Go through the entries below and return every line that contains "Python".

=== Provided data ===
***

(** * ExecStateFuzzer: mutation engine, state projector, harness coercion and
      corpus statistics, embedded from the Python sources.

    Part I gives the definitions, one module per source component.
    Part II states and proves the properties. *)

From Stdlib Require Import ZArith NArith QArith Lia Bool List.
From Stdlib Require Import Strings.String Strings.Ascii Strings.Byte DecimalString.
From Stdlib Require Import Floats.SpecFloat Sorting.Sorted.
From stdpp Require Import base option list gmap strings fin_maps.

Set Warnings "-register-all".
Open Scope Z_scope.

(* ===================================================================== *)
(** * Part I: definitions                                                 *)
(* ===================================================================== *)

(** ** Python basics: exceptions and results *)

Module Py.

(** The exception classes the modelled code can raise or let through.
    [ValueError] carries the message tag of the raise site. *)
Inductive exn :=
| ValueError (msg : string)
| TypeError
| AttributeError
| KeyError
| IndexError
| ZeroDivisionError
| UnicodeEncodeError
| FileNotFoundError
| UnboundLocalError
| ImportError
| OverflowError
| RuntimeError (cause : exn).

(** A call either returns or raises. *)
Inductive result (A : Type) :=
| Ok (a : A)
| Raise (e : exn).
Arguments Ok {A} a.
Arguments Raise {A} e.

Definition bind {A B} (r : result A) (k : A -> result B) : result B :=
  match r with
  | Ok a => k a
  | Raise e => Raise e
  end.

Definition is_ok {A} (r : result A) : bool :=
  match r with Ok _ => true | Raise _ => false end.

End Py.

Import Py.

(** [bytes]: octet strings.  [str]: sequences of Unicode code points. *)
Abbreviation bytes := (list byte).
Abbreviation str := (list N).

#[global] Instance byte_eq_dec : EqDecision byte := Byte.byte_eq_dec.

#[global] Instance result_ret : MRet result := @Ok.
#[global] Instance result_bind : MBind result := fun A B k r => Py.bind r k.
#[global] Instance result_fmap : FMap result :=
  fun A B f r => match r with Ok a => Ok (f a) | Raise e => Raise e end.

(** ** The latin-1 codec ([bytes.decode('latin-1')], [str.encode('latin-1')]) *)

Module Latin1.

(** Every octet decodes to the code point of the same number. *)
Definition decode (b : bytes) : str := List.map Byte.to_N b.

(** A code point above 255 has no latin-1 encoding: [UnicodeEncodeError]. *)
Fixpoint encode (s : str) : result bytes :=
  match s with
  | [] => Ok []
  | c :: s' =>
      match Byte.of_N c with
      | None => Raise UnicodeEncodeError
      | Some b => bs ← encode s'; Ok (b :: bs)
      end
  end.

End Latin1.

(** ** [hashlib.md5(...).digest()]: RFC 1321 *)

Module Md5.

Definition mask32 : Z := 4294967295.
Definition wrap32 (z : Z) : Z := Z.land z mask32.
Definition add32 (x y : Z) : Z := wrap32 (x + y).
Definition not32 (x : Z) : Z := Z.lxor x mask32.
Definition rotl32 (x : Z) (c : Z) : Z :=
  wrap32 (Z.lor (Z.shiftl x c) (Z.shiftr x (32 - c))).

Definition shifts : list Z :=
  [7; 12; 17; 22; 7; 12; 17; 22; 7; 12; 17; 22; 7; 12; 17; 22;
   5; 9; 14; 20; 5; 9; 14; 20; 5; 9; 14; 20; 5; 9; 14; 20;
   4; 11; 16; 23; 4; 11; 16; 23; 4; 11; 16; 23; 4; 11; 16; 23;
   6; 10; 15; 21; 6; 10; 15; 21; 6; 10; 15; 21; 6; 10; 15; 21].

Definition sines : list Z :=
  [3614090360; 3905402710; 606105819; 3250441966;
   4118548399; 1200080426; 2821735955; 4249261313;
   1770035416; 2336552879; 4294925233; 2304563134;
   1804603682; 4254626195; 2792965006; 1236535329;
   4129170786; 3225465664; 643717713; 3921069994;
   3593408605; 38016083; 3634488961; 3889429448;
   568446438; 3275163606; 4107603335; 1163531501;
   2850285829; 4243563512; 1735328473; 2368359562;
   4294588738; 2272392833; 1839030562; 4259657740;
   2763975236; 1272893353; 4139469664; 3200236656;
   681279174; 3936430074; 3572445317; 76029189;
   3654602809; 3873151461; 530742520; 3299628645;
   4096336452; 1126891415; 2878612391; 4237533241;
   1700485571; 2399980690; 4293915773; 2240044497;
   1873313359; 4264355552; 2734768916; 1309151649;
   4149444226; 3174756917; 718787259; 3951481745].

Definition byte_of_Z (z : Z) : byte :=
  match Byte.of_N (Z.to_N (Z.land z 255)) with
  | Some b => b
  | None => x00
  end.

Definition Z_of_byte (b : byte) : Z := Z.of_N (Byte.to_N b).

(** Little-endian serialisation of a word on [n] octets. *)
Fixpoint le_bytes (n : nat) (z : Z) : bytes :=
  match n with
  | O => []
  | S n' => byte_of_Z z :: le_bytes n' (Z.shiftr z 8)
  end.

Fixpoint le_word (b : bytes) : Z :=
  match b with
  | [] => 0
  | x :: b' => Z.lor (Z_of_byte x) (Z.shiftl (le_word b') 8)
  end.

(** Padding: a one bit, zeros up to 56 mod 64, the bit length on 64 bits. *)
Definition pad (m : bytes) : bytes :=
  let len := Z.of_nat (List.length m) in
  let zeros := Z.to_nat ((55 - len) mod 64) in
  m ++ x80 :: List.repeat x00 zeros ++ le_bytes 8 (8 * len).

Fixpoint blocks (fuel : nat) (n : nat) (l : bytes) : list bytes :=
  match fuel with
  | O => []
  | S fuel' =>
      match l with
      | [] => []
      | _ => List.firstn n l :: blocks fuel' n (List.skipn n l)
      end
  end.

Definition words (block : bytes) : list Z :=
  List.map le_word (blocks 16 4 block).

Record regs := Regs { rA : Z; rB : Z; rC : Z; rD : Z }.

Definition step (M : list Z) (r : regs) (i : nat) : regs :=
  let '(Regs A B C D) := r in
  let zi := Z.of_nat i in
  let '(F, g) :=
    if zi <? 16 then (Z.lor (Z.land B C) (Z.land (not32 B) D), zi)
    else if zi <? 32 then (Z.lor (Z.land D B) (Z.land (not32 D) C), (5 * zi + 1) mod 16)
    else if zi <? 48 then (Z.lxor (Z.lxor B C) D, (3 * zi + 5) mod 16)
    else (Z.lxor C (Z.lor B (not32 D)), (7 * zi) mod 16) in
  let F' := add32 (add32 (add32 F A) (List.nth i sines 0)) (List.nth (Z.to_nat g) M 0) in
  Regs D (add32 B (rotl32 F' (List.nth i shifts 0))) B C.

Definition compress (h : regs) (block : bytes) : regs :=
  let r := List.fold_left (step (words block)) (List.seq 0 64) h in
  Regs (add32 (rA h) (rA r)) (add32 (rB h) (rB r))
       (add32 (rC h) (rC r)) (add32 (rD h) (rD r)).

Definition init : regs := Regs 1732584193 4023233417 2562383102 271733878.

***

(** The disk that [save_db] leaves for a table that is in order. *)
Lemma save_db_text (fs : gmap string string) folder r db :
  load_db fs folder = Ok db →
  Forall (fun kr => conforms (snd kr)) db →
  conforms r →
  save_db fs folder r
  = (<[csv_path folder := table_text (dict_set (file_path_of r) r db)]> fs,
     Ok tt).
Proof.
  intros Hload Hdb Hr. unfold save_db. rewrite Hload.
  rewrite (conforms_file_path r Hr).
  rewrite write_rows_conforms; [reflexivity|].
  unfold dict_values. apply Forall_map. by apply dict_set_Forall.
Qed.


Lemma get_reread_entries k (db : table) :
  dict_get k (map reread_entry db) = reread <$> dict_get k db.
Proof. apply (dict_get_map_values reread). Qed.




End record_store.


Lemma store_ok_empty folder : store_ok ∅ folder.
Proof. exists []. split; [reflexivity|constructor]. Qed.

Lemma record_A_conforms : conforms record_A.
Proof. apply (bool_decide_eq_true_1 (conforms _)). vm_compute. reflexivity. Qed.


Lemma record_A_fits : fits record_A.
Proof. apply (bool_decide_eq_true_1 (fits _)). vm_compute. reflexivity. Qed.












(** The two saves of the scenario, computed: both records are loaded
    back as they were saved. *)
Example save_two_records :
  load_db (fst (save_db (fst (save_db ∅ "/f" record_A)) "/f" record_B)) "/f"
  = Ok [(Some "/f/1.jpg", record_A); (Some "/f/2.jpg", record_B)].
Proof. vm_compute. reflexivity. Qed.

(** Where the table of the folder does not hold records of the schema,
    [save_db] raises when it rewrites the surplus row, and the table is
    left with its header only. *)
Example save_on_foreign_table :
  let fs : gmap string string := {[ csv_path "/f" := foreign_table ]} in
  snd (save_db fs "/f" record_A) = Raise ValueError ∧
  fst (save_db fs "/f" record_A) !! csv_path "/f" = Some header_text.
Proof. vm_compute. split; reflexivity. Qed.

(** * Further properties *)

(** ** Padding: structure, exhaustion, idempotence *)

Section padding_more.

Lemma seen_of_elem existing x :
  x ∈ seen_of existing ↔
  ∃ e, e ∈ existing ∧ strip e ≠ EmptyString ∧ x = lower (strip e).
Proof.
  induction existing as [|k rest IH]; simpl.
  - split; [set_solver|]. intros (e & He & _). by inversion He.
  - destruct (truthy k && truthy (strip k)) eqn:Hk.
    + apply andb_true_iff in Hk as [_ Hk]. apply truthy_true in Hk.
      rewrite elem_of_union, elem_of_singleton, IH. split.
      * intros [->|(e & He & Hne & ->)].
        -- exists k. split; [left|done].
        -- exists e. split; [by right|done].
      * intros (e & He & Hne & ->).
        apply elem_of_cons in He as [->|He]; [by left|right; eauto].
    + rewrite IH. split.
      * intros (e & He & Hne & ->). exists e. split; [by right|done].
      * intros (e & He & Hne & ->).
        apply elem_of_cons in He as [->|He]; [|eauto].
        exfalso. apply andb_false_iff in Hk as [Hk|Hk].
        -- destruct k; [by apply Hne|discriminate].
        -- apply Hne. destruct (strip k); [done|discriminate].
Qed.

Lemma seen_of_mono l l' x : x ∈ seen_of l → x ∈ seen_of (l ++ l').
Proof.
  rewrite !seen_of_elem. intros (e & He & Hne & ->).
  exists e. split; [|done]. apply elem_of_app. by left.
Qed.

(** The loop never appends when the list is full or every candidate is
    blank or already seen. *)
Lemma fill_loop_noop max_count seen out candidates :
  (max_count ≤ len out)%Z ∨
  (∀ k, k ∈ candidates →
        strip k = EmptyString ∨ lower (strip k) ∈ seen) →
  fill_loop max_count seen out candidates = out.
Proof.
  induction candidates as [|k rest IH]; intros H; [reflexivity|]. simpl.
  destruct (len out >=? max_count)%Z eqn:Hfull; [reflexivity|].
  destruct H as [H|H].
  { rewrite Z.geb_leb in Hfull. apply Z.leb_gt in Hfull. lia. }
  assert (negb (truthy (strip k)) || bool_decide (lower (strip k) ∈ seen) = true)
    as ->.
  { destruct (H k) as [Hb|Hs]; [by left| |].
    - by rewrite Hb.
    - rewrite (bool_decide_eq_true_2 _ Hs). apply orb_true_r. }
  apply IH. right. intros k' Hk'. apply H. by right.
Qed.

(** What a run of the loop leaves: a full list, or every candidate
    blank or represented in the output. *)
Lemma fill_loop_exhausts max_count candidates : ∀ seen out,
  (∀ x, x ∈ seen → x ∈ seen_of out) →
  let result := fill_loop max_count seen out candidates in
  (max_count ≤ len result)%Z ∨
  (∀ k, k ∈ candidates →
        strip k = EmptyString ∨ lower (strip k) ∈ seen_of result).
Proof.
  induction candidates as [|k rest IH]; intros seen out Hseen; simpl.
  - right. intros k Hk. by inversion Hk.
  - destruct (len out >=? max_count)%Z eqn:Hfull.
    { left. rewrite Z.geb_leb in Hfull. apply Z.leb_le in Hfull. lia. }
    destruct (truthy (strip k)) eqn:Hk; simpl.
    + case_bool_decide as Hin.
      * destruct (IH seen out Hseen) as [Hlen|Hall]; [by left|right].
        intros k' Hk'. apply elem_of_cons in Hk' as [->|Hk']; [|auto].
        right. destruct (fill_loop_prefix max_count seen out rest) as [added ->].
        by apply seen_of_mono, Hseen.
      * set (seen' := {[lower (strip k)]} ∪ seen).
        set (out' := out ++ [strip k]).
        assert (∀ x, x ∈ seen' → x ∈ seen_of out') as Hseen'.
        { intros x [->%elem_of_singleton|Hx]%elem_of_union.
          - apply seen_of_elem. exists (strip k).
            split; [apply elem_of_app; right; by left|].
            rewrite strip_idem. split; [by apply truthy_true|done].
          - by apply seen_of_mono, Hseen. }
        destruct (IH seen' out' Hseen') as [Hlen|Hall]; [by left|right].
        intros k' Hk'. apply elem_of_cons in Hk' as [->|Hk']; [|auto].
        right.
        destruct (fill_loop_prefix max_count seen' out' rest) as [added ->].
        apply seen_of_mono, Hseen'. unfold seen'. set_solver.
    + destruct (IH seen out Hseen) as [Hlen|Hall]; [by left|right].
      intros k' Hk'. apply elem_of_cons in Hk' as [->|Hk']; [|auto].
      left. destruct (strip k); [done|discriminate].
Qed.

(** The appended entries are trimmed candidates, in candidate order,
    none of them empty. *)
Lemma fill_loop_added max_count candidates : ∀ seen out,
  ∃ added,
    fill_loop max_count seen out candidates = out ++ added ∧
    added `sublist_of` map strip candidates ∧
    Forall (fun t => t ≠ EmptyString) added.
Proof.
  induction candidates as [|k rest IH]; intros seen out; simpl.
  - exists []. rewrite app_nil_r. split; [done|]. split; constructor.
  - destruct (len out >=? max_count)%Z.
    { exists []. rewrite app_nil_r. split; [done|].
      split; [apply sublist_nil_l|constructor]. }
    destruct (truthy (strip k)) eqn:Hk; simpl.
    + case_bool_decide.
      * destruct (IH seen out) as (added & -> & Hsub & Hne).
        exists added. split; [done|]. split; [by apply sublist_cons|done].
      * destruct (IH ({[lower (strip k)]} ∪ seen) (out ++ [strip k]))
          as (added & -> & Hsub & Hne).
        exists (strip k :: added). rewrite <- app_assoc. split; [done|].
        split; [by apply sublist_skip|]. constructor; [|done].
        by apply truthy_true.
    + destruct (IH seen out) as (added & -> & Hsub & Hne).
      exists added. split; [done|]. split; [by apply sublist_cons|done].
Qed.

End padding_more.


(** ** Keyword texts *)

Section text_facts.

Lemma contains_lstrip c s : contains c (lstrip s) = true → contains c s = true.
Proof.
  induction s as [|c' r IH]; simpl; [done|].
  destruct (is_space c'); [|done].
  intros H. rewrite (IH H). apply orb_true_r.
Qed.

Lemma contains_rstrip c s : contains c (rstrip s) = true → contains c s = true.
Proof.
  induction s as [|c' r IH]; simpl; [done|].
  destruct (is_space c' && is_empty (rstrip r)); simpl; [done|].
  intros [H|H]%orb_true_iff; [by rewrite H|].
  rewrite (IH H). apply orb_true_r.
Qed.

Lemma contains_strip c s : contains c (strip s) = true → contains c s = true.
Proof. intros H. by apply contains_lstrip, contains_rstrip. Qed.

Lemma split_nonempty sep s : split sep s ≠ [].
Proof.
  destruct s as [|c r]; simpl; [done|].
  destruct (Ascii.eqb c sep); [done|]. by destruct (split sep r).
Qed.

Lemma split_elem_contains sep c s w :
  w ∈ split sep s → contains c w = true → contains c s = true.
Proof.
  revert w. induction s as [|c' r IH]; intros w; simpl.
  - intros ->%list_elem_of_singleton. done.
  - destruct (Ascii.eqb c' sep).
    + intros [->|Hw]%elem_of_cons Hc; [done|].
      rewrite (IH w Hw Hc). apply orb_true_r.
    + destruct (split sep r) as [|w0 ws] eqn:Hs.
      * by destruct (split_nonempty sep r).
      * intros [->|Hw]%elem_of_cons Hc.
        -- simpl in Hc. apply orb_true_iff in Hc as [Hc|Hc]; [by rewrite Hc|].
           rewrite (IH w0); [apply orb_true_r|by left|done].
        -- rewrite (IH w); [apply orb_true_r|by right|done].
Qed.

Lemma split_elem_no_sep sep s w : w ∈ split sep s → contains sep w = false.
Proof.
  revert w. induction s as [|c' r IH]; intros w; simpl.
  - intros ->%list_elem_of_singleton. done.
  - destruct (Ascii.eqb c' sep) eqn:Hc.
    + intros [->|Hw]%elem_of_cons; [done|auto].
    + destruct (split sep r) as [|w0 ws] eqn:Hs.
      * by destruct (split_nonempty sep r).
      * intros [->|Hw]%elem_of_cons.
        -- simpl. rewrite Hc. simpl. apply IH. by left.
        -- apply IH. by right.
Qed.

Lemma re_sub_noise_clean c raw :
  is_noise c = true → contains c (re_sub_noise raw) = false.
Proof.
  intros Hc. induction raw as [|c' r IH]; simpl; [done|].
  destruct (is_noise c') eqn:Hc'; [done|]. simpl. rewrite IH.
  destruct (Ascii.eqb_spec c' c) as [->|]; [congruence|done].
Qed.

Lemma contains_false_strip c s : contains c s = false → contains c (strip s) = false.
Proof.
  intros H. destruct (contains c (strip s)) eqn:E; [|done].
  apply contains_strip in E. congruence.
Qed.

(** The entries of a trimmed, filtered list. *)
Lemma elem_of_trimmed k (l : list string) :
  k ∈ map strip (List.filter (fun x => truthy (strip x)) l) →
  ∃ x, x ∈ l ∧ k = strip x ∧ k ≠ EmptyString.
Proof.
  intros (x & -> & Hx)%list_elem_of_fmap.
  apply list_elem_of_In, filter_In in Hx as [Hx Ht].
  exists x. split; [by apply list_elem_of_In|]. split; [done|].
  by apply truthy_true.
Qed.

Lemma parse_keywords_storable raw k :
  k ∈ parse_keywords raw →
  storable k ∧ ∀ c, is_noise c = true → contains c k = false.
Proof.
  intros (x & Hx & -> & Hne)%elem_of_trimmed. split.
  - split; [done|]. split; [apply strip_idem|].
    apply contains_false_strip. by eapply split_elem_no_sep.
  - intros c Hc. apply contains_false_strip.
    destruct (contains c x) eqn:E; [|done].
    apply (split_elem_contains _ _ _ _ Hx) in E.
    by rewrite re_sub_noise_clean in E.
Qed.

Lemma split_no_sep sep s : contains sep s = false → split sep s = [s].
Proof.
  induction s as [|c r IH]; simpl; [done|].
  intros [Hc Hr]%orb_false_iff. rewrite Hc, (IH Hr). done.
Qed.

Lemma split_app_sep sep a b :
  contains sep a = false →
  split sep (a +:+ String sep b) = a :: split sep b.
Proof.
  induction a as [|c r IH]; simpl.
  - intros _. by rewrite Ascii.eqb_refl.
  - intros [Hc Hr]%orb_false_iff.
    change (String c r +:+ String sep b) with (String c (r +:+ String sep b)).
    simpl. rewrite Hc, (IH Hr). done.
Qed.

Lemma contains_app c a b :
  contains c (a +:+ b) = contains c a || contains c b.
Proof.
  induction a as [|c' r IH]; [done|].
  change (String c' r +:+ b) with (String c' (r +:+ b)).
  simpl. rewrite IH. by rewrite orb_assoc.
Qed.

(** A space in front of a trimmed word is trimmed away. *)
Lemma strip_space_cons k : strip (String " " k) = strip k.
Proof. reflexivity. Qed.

***

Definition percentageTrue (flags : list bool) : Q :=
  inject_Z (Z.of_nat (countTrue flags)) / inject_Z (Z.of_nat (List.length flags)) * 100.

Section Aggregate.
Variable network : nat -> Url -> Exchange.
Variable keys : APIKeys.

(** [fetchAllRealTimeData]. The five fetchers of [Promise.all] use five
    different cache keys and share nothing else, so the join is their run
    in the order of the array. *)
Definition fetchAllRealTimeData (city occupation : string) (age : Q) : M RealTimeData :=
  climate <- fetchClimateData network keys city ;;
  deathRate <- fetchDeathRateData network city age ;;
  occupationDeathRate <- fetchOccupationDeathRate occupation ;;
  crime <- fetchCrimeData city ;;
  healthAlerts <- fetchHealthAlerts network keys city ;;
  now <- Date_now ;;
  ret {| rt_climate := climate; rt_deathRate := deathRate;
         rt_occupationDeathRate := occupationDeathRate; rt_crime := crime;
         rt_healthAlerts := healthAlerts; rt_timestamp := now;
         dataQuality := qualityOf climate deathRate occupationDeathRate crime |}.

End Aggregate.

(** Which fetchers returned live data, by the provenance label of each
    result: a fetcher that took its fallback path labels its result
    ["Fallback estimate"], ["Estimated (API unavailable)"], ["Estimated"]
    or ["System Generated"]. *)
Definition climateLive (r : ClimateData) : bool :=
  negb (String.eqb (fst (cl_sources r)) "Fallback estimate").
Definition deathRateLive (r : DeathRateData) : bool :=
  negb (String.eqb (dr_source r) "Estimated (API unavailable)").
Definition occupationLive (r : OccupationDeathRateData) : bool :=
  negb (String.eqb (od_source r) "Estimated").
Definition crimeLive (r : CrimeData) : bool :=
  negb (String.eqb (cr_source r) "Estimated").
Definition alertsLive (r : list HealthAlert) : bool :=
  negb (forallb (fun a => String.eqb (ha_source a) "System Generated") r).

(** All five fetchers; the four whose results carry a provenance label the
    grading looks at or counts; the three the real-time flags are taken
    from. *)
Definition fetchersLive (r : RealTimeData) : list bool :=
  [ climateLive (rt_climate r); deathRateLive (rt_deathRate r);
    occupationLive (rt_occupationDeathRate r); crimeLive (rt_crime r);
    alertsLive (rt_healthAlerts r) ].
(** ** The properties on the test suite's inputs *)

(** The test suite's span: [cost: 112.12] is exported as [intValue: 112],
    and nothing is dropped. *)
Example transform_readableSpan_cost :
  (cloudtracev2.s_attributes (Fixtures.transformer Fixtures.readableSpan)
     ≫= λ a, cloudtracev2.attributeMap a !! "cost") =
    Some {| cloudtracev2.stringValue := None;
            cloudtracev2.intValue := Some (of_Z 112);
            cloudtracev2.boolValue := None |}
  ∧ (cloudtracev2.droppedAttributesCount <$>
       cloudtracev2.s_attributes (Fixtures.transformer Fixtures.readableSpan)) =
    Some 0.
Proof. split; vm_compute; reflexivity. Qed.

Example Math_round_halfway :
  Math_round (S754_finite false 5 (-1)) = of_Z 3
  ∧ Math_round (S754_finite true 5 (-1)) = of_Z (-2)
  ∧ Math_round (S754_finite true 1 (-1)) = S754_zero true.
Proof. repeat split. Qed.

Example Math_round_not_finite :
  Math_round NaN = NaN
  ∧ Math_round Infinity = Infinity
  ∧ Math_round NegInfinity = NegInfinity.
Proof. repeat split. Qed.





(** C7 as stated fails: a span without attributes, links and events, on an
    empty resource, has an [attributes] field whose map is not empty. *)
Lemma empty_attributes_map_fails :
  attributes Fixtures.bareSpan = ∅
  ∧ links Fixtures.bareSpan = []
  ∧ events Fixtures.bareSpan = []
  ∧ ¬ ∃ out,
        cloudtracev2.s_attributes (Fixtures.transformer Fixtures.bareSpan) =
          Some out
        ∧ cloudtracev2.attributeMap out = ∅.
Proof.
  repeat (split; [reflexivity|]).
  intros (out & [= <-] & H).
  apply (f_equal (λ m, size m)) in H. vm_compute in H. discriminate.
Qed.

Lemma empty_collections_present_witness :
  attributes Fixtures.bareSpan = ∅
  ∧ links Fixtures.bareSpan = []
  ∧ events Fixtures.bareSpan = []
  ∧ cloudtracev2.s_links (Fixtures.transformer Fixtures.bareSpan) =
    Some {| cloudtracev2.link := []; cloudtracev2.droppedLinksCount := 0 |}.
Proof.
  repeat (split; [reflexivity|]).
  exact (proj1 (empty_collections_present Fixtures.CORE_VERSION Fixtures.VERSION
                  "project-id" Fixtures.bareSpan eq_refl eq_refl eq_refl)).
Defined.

***

=== Exercise solution ===
      corpus statistics, embedded from the Python sources.
(** ** Python basics: exceptions and results *)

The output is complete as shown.